Blog – Medico e donna: perché devo convivere con la paura delle aggressioni?
Caro don Mauro ti scrivo perché vorrei una tua riflessione sul recente caso di violenza nei confronti della collega/dottoressa di Lecce aggredita mentre faceva una visita domiciliare. È veramente frustrante pensare che una donna medico, italiana, ancora nel 2018 debba essere accompagnata/scortata/difesa mentre svolge il suo lavoro perché altrimenti può essere assalita e violentata come se si addentrasse in una giungla di animali feroci e non in una comunità di uomini…
Ho fatto un’esperienza di lavoro in Etiopia circa 6-7 anni fa ed ero l’unica donna medico (e per giunta bianca) e in quel periodo, all’inizio, ero molto attenta e cercavo sempre di essere molto vigile nelle situazioni potenzialmente “pericolose”; ad un certo punto mi sono resa conto che il mio stato di allerta era un modello di comportamento che avevo adottato quando, giovane dottoressa pediatra di circa trent’anni, lavoravo a Civitavecchia (50 km da Roma) o nelle periferie romane ed in più di un’occasione mi ero trovata di sera a fare domiciliari in posti sperduti dove mi ero sentita “vulnerabile”; spesso mentre visitavo il bambino mi guardavo le spalle ed ero attenta a captare ogni movimento di chi stava nella casa o mentre risalivo in macchina pronta a difendermi o a scappare se qualcosa non mi “quadrava”. In Etiopia in realtà le persone mi erano grate e riconoscenti, apprezzavano il mio lavoro.

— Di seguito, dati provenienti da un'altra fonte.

(* ===== verification/AddressBook.v ===== *)
(** * The address book

    src/p2p/addressbook.rs: the addresses that are known of peers, which the swarm
    dials. *)
From stdpp Require Import base gmap list strings.
From S2P Require Import Prelude.

(** [Multiaddr]: a sequence of protocols, of which [/p2p/..] is one. *)
Class Protocols := {
  Protocol : Type;
  Protocol_eq_dec :: EqDecision Protocol;
  Protocol_countable :: Countable Protocol;
  is_p2p : Protocol → bool;
}.

Module AddressBook.
Section book.
  Context {ids : Ids} {pr : Protocols} {ho : HashOrder}.
Notation Multiaddr := (list Protocol).

(** The queue of events of the behaviour is always empty. *)
Record Config := mkConfig { store_on_connection : bool }.
Record Behaviour := mkBehaviour { peer_addresses : gmap PeerId (list Multiaddr); config : Config }.
Implicit Types b : Behaviour.

Definition with_config (config : Config) : Behaviour := mkBehaviour ∅ config.
Definition set_addresses (m : gmap PeerId (list Multiaddr)) b : Behaviour := mkBehaviour m (config b).

(** [if matches!(addr.iter().last(), Some(Protocol::P2p(_))) { addr.pop(); }] *)
Definition strip (a : Multiaddr) : Multiaddr :=
  match last a with Some p => if is_p2p p then take (length a - 1) a else a | None => a end.

Definition add_address (p : PeerId) (a : Multiaddr) b : bool * Behaviour :=
  let a := strip a in
  match peer_addresses b !! p with
  | Some l => if bool_decide (a ∈ l) then (false, b) else (true, set_addresses (<[p := l ++ [a]]> (peer_addresses b)) b)
  | None => (true, set_addresses (<[p := [a]]> (peer_addresses b)) b)
  end.
Definition remove_address (p : PeerId) (a : Multiaddr) b : bool * Behaviour :=
  match peer_addresses b !! p with
  | Some l => if negb (bool_decide (a ∈ l)) then (false, b)
              else (true, set_addresses (<[p := filter (λ x, a ≠ x) l]> (peer_addresses b)) b)
  | None => (true, b)
  end.
Definition remove_peer (p : PeerId) b : bool * Behaviour :=
  (bool_decide (is_Some (peer_addresses b !! p)), set_addresses (delete p (peer_addresses b)) b).
Definition get_peer_addresses (p : PeerId) b : option (list Multiaddr) := peer_addresses b !! p.
Definition contains (p : PeerId) (a : Multiaddr) b : bool :=
  match get_peer_addresses p b with Some l => negb (bool_decide (l = [])) && bool_decide (a ∈ l) | None => false end.
Definition iter b : list (PeerId * list Multiaddr) := iter_map (peer_addresses b).

(** What the swarm asks; every connection is accepted. *)
Definition handle_pending_outbound_connection (p : option PeerId) b : list Multiaddr :=
  match p with Some p => default [] (peer_addresses b !! p) | None => [] end.
(** [handle_established_inbound_connection] with the remote address, and
    [handle_established_outbound_connection] with the dialled one. *)
Definition handle_established_connection (p : PeerId) (a : Multiaddr) b : Behaviour :=
  if store_on_connection (config b) then
    let a := strip a in
    match peer_addresses b !! p with
    | Some l => if negb (bool_decide (a ∈ l)) then set_addresses (<[p := l ++ [a]]> (peer_addresses b)) b else b
    | None => set_addresses (<[p := [a]]> (peer_addresses b)) b
    end
  else b.
(** [FromSwarm::AddressChange] with the remote addresses of both endpoints. *)
Definition address_change (p : PeerId) (old new : Multiaddr) b : Behaviour :=
  let old := strip old in
  let new := strip new in
  match peer_addresses b !! p with
  | Some l =>
      let l := if negb (bool_decide (new ∈ l)) then l ++ [new] else l in
      let l := if bool_decide (old ∈ l) then filter (λ x, x ≠ old) l else l in
      set_addresses (<[p := l]> (peer_addresses b)) b
  | None => b
  end.

(** ** A set of addresses per peer *)
Definition known (b : Behaviour) (p : PeerId) : gset Multiaddr := list_to_set (default [] (peer_addresses b !! p)).
Definition no_duplicates (b : Behaviour) : Prop := ∀ p l, peer_addresses b !! p = Some l → NoDup l.

Lemma known_set b p l q : known (set_addresses (<[p := l]> (peer_addresses b)) b) q = if bool_decide (q = p) then list_to_set l else known b q.
Proof.
  unfold known. simpl. case_bool_decide; [subst; by rewrite lookup_insert_eq|by rewrite lookup_insert_ne].
Qed.
Lemma no_duplicates_set b p l : no_duplicates b → NoDup l → no_duplicates (set_addresses (<[p := l]> (peer_addresses b)) b).
Proof.
  intros Hb Hl q l'. simpl. destruct (decide (q = p)) as [->|Hq]; [rewrite lookup_insert_eq; by intros [= <-]|].
  rewrite lookup_insert_ne by done. apply Hb.
Qed.
Lemma NoDup_push (l : list Multiaddr) a : NoDup l → a ∉ l → NoDup (l ++ [a]).
Proof. intros Hl Ha. apply NoDup_app. split_and!; [done| |apply NoDup_singleton]. intros x Hx. set_solver. Qed.

(** One operation on the set of a peer; the others keep theirs. *)
Definition updates (b b' : Behaviour) (p : PeerId) (s : gset Multiaddr) : Prop :=
  ∀ q, known b' q = if bool_decide (q = p) then s else known b q.
Lemma updates_refl b p s : known b p = s → updates b b p s.
Proof. intros <- q. case_bool_decide; by subst. Qed.

Lemma push_updates b p a l : default [] (peer_addresses b !! p) = l →
  updates b (set_addresses (<[p := l ++ [a]]> (peer_addresses b)) b) p ({[a]} ∪ known b p).
Proof. intros Hl q. rewrite known_set. case_bool_decide; [|done]. unfold known. rewrite Hl. set_solver. Qed.

Lemma add_refines p a b : no_duplicates b →
  let '(new, b') := add_address p a b in
  new = bool_decide (strip a ∉ known b p) ∧ updates b b' p ({[strip a]} ∪ known b p) ∧ no_duplicates b'.
Proof.
  intros Hb. unfold add_address. destruct (peer_addresses b !! p) as [l|] eqn:E.
  - assert (known b p = list_to_set l) as Hk by (unfold known; by rewrite E). case_bool_decide as Hin.
    + split_and!; [|apply updates_refl; set_solver|done]. symmetry. apply bool_decide_eq_false_2. set_solver.
    + split_and!; [symmetry; apply bool_decide_eq_true_2; set_solver|apply push_updates; by rewrite E|].
      apply no_duplicates_set; [done|]. apply NoDup_push; [by eapply Hb|done].
  - assert (known b p = ∅) as Hk by (unfold known; by rewrite E).
    split_and!; [symmetry; apply bool_decide_eq_true_2; set_solver|apply (push_updates b p _ []); by rewrite E|].
    apply no_duplicates_set; [done|apply NoDup_singleton].
Qed.
Lemma established_refines p a b : no_duplicates b → store_on_connection (config b) = true →
  handle_established_connection p a b = (add_address p a b).2.
Proof.
  intros _ Hs. unfold handle_established_connection, add_address. rewrite Hs. destruct (peer_addresses b !! p); [|done].
  by case_bool_decide.
Qed.
Lemma remove_address_refines p a b : no_duplicates b →
  let '(done_, b') := remove_address p a b in
  done_ = bool_decide (a ∈ known b p ∨ peer_addresses b !! p = None) ∧ updates b b' p (known b p ∖ {[a]}) ∧ no_duplicates b'.
Proof.
  intros Hb. unfold remove_address. destruct (peer_addresses b !! p) as [l|] eqn:E.
  - assert (known b p = list_to_set l) as Hk by (unfold known; by rewrite E). case_bool_decide as Hin; simpl.
    + split_and!; [symmetry; apply bool_decide_eq_true_2; set_solver| |].
      * intros q. rewrite known_set. case_bool_decide; [|done]. apply set_eq. intros x.
        rewrite elem_of_list_to_set, list_elem_of_filter. set_solver.
      * apply no_duplicates_set; [done|]. apply NoDup_filter. by eapply Hb.
    + split_and!; [symmetry; apply bool_decide_eq_false_2; set_solver|apply updates_refl; set_solver|done].
  - assert (known b p = ∅) as Hk by (unfold known; by rewrite E).
    split_and!; [by rewrite bool_decide_eq_true_2; [|right]|apply updates_refl; set_solver|done].
Qed.
Lemma change_refines p old new b : no_duplicates b → is_Some (peer_addresses b !! p) →
  updates b (address_change p old new b) p (({[strip new]} ∪ known b p) ∖ {[strip old]}) ∧ no_duplicates (address_change p old new b).
Proof.
  intros Hb [l E]. unfold address_change. rewrite E. assert (known b p = list_to_set l) as Hk by (unfold known; by rewrite E).
  set (l1 := if negb (bool_decide (strip new ∈ l)) then l ++ [strip new] else l).
  assert (NoDup l1 ∧ list_to_set l1 = ({[strip new]} ∪ known b p : gset _)) as [Hnd Hl1].
  { unfold l1. case_bool_decide as Hin; simpl; (split; [|set_solver]); [by eapply Hb|]. apply NoDup_push; [by eapply Hb|done]. }
  assert (∀ x, x ∈ l1 ↔ x ∈ ({[strip new]} ∪ known b p)) as Hx by (intros x; by rewrite <-Hl1, elem_of_list_to_set).
  split.
  - intros q. rewrite known_set. case_bool_decide; [|done]. apply set_eq. intros x. rewrite elem_of_list_to_set.
    case_bool_decide as Hold; [rewrite list_elem_of_filter|]; rewrite elem_of_difference, elem_of_singleton, <-Hx; set_solver.
  - apply no_duplicates_set; [done|]. case_bool_decide; [by apply NoDup_filter|done].
Qed.
End book.
End AddressBook.

Module AddressBookClaims.
Import AddressBook.
Section claims.
  Context {ids : Ids} {pr : Protocols} {ho : HashOrder}.

Inductive reachable (c : Config) : Behaviour → Prop :=
  | reach_new : reachable c (with_config c)
  | reach_add p a b : reachable c b → reachable c (add_address p a b).2
  | reach_remove p a b : reachable c b → reachable c (remove_address p a b).2
  | reach_remove_peer p b : reachable c b → reachable c (remove_peer p b).2
  | reach_established p a b : reachable c b → reachable c (handle_established_connection p a b)
  | reach_change p old new b : reachable c b → reachable c (address_change p old new b).

Lemma reachable_ok c b : reachable c b → no_duplicates b ∧ config b = c.
Proof.
  induction 1 as [|p a b _ [Hb Hc]|p a b _ [Hb Hc]|p b _ [Hb Hc]|p a b _ [Hb Hc]|p old new b _ [Hb Hc]].
  - split; [|done]. intros p l Hl. simpl in Hl. by rewrite lookup_empty in Hl.
  - pose proof (add_refines p a b Hb) as H. assert (config (add_address p a b).2 = config b) as Hcb by (unfold add_address; by repeat case_match).
    destruct (add_address p a b) as [r b']. naive_solver.
  - pose proof (remove_address_refines p a b Hb) as H. assert (config (remove_address p a b).2 = config b) as Hcb by (unfold remove_address; by repeat case_match).
    destruct (remove_address p a b) as [r b']. naive_solver.
  - split; [|done]. intros q l. simpl. intros Hl. apply lookup_delete_Some in Hl as [_ Hl]. by eapply Hb.
  - destruct (store_on_connection (config b)) eqn:E; [|by unfold handle_established_connection; rewrite E].
    rewrite established_refines by done. pose proof (add_refines p a b Hb) as H.
    assert (config (add_address p a b).2 = config b) as Hcb by (unfold add_address; by repeat case_match). destruct (add_address p a b) as [r b']. naive_solver.
  - destruct (peer_addresses b !! p) eqn:E; [|by unfold address_change; rewrite E].
    destruct (change_refines p old new b Hb) as [_ Hn]; [by eexists|]. split; [done|]. unfold address_change. by rewrite E.
Qed.

(** The book refines a set of addresses per peer: a dial is offered exactly the
    known addresses, each once; adding, also on a connection if so configured, adds
    the address without its trailing peer identifier and says whether it is new;
    removing removes the address as it is given; a change of address adds the new
    one and removes the old one. *)
Theorem address_book_refines c b p : reachable c b →
  NoDup (handle_pending_outbound_connection (Some p) b) ∧
  (∀ a, a ∈ handle_pending_outbound_connection (Some p) b ↔ a ∈ known b p) ∧
  (∀ a, contains p a b = bool_decide (a ∈ known b p)) ∧
  (∀ a, (add_address p a b).1 = bool_decide (strip a ∉ known b p) ∧ updates b (add_address p a b).2 p ({[strip a]} ∪ known b p)) ∧
  (∀ a, handle_established_connection p a b = if store_on_connection c then (add_address p a b).2 else b) ∧
  (∀ a, updates b (remove_address p a b).2 p (known b p ∖ {[a]})) ∧
  updates b (remove_peer p b).2 p ∅ ∧
  (∀ old new, is_Some (get_peer_addresses p b) →
    updates b (address_change p old new b) p (({[strip new]} ∪ known b p) ∖ {[strip old]})).
Proof.
  intros Hr. destruct (reachable_ok c b Hr) as [Hb Hc]. split_and!.
  - simpl. destruct (peer_addresses b !! p) eqn:E; simpl; [by eapply Hb|constructor].
  - intros a. unfold known. simpl. by rewrite elem_of_list_to_set.
  - intros a. unfold contains, get_peer_addresses, known. destruct (peer_addresses b !! p) as [l|]; simpl.
    + destruct l as [|x l]; [done|]. apply bool_decide_ext. by rewrite elem_of_list_to_set.
    + symmetry. apply bool_decide_eq_false_2. set_solver.
  - intros a. pose proof (add_refines p a b Hb) as H. destruct (add_address p a b). naive_solver.
  - intros a. rewrite <-Hc. destruct (store_on_connection (config b)) eqn:E; [by apply established_refines|].
    unfold handle_established_connection. by rewrite E.
  - intros a. pose proof (remove_address_refines p a b Hb) as H. destruct (remove_address p a b). naive_solver.
  - intros q. unfold known. simpl. case_bool_decide; [subst; by rewrite lookup_delete_eq|by rewrite lookup_delete_ne].
  - intros old new Hs. by apply change_refines.
Qed.
End claims.
End AddressBookClaims.

Module AddressBookWitness.
Import AddressBook AddressBookClaims.
#[local] Existing Instance nat_ids.
(** Odd protocols are peer identifiers. *)
#[local] Instance nat_protocols : Protocols := {| Protocol := nat; is_p2p := Nat.odd |}.

Definition book : Behaviour := (add_address 1 [4; 6; 3] (with_config (mkConfig true))).2.
Lemma address_book_refines_witness :
  NoDup (handle_pending_outbound_connection (Some 1) book) ∧
  updates book (remove_address 1 [4; 6] book).2 1 (known book 1 ∖ {[[4; 6]]}).
Proof.
  assert (reachable (mkConfig true) book) as Hr by (apply reach_add, reach_new).
  destruct (address_book_refines (mkConfig true) book 1 Hr) as (H1 & _ & _ & _ & _ & H2 & _). split; [exact H1|apply H2].
Defined.
(** A change to the same address forgets it. *)
Example same_address_forgotten : contains 1 [4; 6] (address_change 1 [4; 6; 3] [4; 6] book) = false.
Proof. reflexivity. Qed.
(** An address cannot be removed in the form in which it was added. *)
Example remove_needs_stripped : (remove_address 1 [4; 6; 3] book).1 = false.
Proof. reflexivity. Qed.
End AddressBookWitness.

La conclusione è che mi sono sentita molto più “aggredibile” e vulnerabile nella mia città che in Africa e la cosa più interessante è che il mio “addestramento” alla difesa personale l’ho svolto a Roma nella capitale d’Italia dove sono nata e cresciuta! Naturalmente la mia esperienza in Africa è stata breve, un mese o poco più, e purtroppo so bene quante missionarie in Africa e America Latina vengano aggredite e siano esposte a gravi pericoli quotidianamente, ma il dato che rimane è la condizione di rischio a cui è ancora oggi esposta in Italia una donna che fa il medico: non è tollerabile, non può esistere in una nazione che pensa di essere civile. Valentina Grimaldi
Cara Valentina,
hai perfettamente ragione. Nel nostro paese c’è ancora un forte maschilismo a volte esplicito ma troppo spesso strisciante. Se Anna e Marco sono andati in pizzeria ieri sera, perché diciamo che sono “andati” e non che sono “andate”? Perché decliniamo al maschile e non al femminile? Perché ci sembra “naturale” che “andati” rappresenti meglio di “andate” l’azione di un maschio e di una femmina? Perché riteniamo “normale” che il genere maschile sia più forte di quello femminile al punto di poterlo comprendere, assorbire e ricapitolare in sé? Perché riteniamo che paesi come la Svezia che si pongono queste domande e decidono di usare delle forme neutre siano civiltà corrotte che “cadono nella ideologia del gender” quando si tratta solo di civiltà vera e propria? Civiltà “simpliciter”?
Ecco, anche questo, è maschilismo strisciante: un maschilismo del quale, la maggior parte delle volte, neppure ci accorgiamo. Nel caso delle ragazze americane molestate dai due carabinieri più di uno ha detto che in fondo se l’erano cercata. Di fronte ai molti casi di violenza spesso si trovano persone che si chiedono: “Chissà come si erano vestite” e in caso di violenza domestica a volte – e mi vergogno a dire che ciò accade anche in ambienti cattolici – la gente dice che però la donna “ha provocato”. Naturalmente sono posizioni indifendibili. E mi viene il sospetto che nel caso della tua collega medico o di donne in posizioni professionali o dirigenziali, la mentalità maschilista si spinga fino a far provare a questi “uomini” (le virgolette sono d’obbligo) una sorta di invidia che poi li spinge a permettersi gesti che, come dici tu, a denominarli “bestiali” si offendono gli animali. C’è molto da lavorare, dunque, sul versante educativo. Tu che sei pediatra puoi aiutare i genitori ad educare i figli al rispetto, alla collaborazione tra “maschi e femmine”, ad un confronto con l’altro improntato alla serenità e al dialogo. È importante che madri e padri, insegnanti, educatori, promuovano una mentalità diversa. Sono fiducioso che il cambiamento avverrà e sarà rapido anche grazie alla testimonianza di vita di donne in gamba come te.